Spot ignition of a wildland fire and its transition to propagation

Supan Wang A , Maria Thomsen B , Xinyan Huang https://orcid.org/0000-0002-0584-8452 C * and Carlos Fernandez-Pello D *
+ Author Affiliations
- Author Affiliations

A College of Safety Science and Engineering, Nanjing Tech University, Nanjing, China.

B Faculty of Engineering and Sciences, Universidad Adolfo Ibáñez, Santiago, Chile.

C Department of Building Environment and Energy Engineering, The Hong Kong Polytechnic University, Kowloon, Hong Kong.

D Department of Mechanical Engineering, University of California Berkeley, CA, USA.

* Correspondence to: xy.huang@polyu.edu.hk, ferpello@me.berkeley.edu

International Journal of Wildland Fire 33, WF23207 https://doi.org/10.1071/WF23207
Submitted: 28 December 2023  Accepted: 31 May 2024  Published: 28 June 2024

© 2024 The Author(s) (or their employer(s)). Published by CSIRO Publishing on behalf of IAWF. This is an open access article distributed under the Creative Commons Attribution-NonCommercial-NoDerivatives 4.0 International License (CC BY-NC-ND)

Abstract

Background

The prediction of the propagation of wildland fires is an important socio-technical problem. Wildland fires are often initiated by small spot ignition sources and then spread to larger burning areas.

Methods

Experiments are conducted for the spotting ignition of a forest surface fuel (pine needles) in a relatively large (up to 1 m2), horizontal laboratory bed, and the subsequent fire spread without wind. The spotting ignition sources are a cluster of steel particles, an ember and a small pilot flame.
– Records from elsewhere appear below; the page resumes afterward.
(** A step that moves one thread, and neither touches the slots nor brings a
    thread to work, keeps the invariant when what it does to the flag, to the
    lock and to the closers fits. *)
Lemma inv_move s s' t q p p' :
  Inv s -> threads s !! t = Some (q, p) -> threads s' = <[t := (q, p')]> (threads s) ->
  table s' = table s -> issued s' = issued s -> p' <> Phase.Working ->
  (flag s = true -> flag s' = true) ->
  (flag s' = true -> flag s = true \/ closing s') ->
  (p' = Phase.Holding -> holder s' = Some t) ->
  (forall t' q' p1, t' <> t -> threads s !! t' = Some (q', p1) -> p1 = Phase.Holding \/ p1 = Phase.Working -> holder s = holder s') ->
  (q = Request.Close -> p = Phase.Waiting \/ p = Phase.Holding -> p' = Phase.Waiting \/ p' = Phase.Holding) ->
  (q = Request.Close -> p' = Phase.Waiting \/ p' = Phase.Holding -> flag s' = true) ->
  (match p' with Phase.Waiting | Phase.Holding => authorised q | _ => True end) ->
  (forall r d v, q = Request.Resolve r d -> p' = Phase.Finished (Ok (Answer.Text v)) ->
     authorised q /\ (secret_name (ref_name r), ref_generation r, v) ∈ issued s) ->
  Inv s'.
Proof.
  intros [H1 H2 H3 H4 H5 H6 H7 H8 H9] Ht Hts Htab Hiss Hw Hf Hf' Hh Hho Hc Hcf Ha Hres.
  assert (Hwork : working s' -> working s).
  { intros (t' & q' & Hw'). rewrite Hts in Hw'. apply moved in Hw' as [[-> [= -> <-]]|[_ Hw']]; [done|by exists t', q']. }
  assert (Hclosing : closing s -> closing s').
  { intros (t' & p1 & Ht' & Hp1). destruct (decide (t' = t)) as [->|Hne].
    - simplify_eq. exists t, p'. rewrite Hts. split; [by eapply moved_self|by apply Hc].
    - exists t', p1. rewrite Hts. by split; [apply moved_other|]. }
  split.
  - intros t' q' p1 Ht' Hp1. rewrite Hts in Ht'. apply moved in Ht' as [[-> [= -> ->]]|[Hne Ht']].
    + destruct Hp1 as [->| ->]; [by apply Hh|done].
    + rewrite <- (Hho t' q' p1); [by eapply H1|done..].
  - intros t' Ht'. rewrite Hts in Ht'. apply moved in Ht' as [[-> [= _ <-]]|[_ Ht']]; [done|by eapply H2].
  - intros t' p1 Ht' Hp1. rewrite Hts in Ht'. apply moved in Ht' as [[-> [= <- ->]]|[_ Ht']]; [by apply Hcf|]. by eapply Hf, H3.
  - intros Hflag. destruct (Hf' Hflag) as [Hfs|Hcl]; [|by left]. destruct (H4 Hfs) as [Hcl|[Htb Hnw]]; [by left; apply Hclosing|].
    right. rewrite Htab. split; [done|]. intros Hws. by apply Hnw, Hwork.
  - rewrite Htab, Hiss. exact H5.
  - rewrite Hiss. exact H6.
  - rewrite Htab, Hiss. destruct H7 as [H7|[Hfs Hnw]]; [by left|right]. split; [by apply Hf|]. intros Hws. by apply Hnw, Hwork.
  - intros t' q' p1 Ht'. rewrite Hts in Ht'. apply moved in Ht' as [[-> [= -> ->]]|[_ Ht']]; [|by eapply H8]. by destruct p'.
  - intros t' r d v Ht'. rewrite Hts in Ht'. rewrite Hiss. apply moved in Ht' as [[-> [= <- <-]]|[_ Ht']]; [by eapply Hres|by eapply H9].
Qed.
(* ===== verification/WebRouter.v ===== *)
(** * Routes

    [crates/ricochet_web/src/router.rs], the route file, and the matching of a
    request against the routes of [crates/ricochet_web/src/server.rs]. *)

From stdpp Require Import base tactics list strings option numbers.
From Stdlib Require Import ZArith NArith Lia Ascii String.
From S2P Require Import Prelude RustStr RustText RustPath Syntax Lexer Diagnostic BTree Expander Imports ImportsProofs.

Open Scope string_scope.
Open Scope list_scope.
Open Scope nat_scope.

(** [anyhow::Error]: the outermost context first. *)
Definition web_error : Type := list msg.

Definition web_context {A : Type} (m : msg) (r : res web_error A) : res web_error A :=
  match r with Err e => Err (m :: e) | r => r end.

(** ** The route file *)

Record Route : Type := mkRoute { route_method : string; route_path : string; route_controller : string; route_action : string }.

(** The characters up to the first that is not in [p], and the rest. *)
Fixpoint span_while (p : char -> bool) (l : list char) : list char * list char :=
  match l with
  | c :: l' => if p c then let '(a, b) := span_while p l' in (c :: a, b) else ([], l)
  | [] => ([], [])
  end.

Definition quote_char : char := 34%N.

(** Each round of the loop takes a token; there are at most as many as
    characters. *)
Fixpoint tokenize_from (fuel : nat) (chars : list char) : res web_error (list string) :=
  match fuel with
  | O => OutOfFuel
  | S fuel' =>
      match drop_while is_whitespace chars with
      | [] => Ok []
      | c :: rest =>
          if (c =? quote_char)%N then
            let '(token, rest) := span_while (fun c => negb (c =? quote_char)%N) rest in
            match rest with
            | [] => Err [[Lit "unterminated quoted route token"]]
            | _ :: rest => let? tokens := tokenize_from fuel' rest in Ok (from_bytes (encode token) :: tokens)
            end
          else
            let '(token, rest) := span_while (fun c => negb (is_whitespace c)) (c :: rest) in
            let? tokens := tokenize_from fuel' rest in Ok (from_bytes (encode token) :: tokens)
      end
  end.

Definition tokenize_route_line (line : list char) : res web_error (list string) := tokenize_from (S (length line)) line.

Fixpoint routes_of_lines (line_number : nat) (lines : list (list byte)) : res web_error (list Route) :=
  match lines with
  | [] => Ok []
  | line :: lines' =>
      let? cs := chars (from_bytes line) in
      let line := trim_end_chars (trim_start_chars cs) in
      if match line with [] => true | c :: _ => (c =? 35)%N end then routes_of_lines (S line_number) lines'
      else
        let? tokens := web_context [Lit "invalid route on line "; DispN (N.of_nat line_number)] (tokenize_route_line line) in
        match tokens with
        | [m; p; c; a; last] =>
            if String.eqb last "route" then
              let? routes := routes_of_lines (S line_number) lines' in Ok (mkRoute m p c a :: routes)
            else Err [[Lit "unsupported route expression on line "; DispN (N.of_nat line_number); Lit ": "; Disp (from_bytes (encode line))]]
        | _ => Err [[Lit "unsupported route expression on line "; DispN (N.of_nat line_number); Lit ": "; Disp (from_bytes (encode line))]]
        end
  end.

Definition parse_routes (source : string) : res web_error (list Route) := routes_of_lines 1 (lines source).

(** ** Matching *)

(** [path.trim_matches('/')] *)
Fixpoint trim_slashes_start (l : list byte) : list byte :=
  match l with
  | b :: l' => if Ascii.eqb b slash then trim_slashes_start l' else l
  | [] => []
  end.
Definition trim_slashes (l : list byte) : list byte := reverse (trim_slashes_start (reverse (trim_slashes_start l))).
Key results and conclusions

Wildfire spread has an initial acceleration phase, with the growth of the burned area in the fuel bed following a power law dependence in time, almost independent of the ignition source. Comparison with previous larger-scale experiments and FARSITE modelling of the fire spread over similar fuel beds shows that the power function with time describes well the combined results of the initial wildfire growth and the transition to larger fire propagation for relatively long times.

Implications

The Rothermel equation under different environmental conditions may be extended to describe the initial accelerative growth of a spot fire. This work supports the modelling of fire propagation that currently is geared to a later time in the development of a wildfire.

Keywords: fire growth rate, fire spread model, hot-particle ignition, rate of spread, scale-up fire, spot fire, wildfire, Wildland–Urban-Interface fire.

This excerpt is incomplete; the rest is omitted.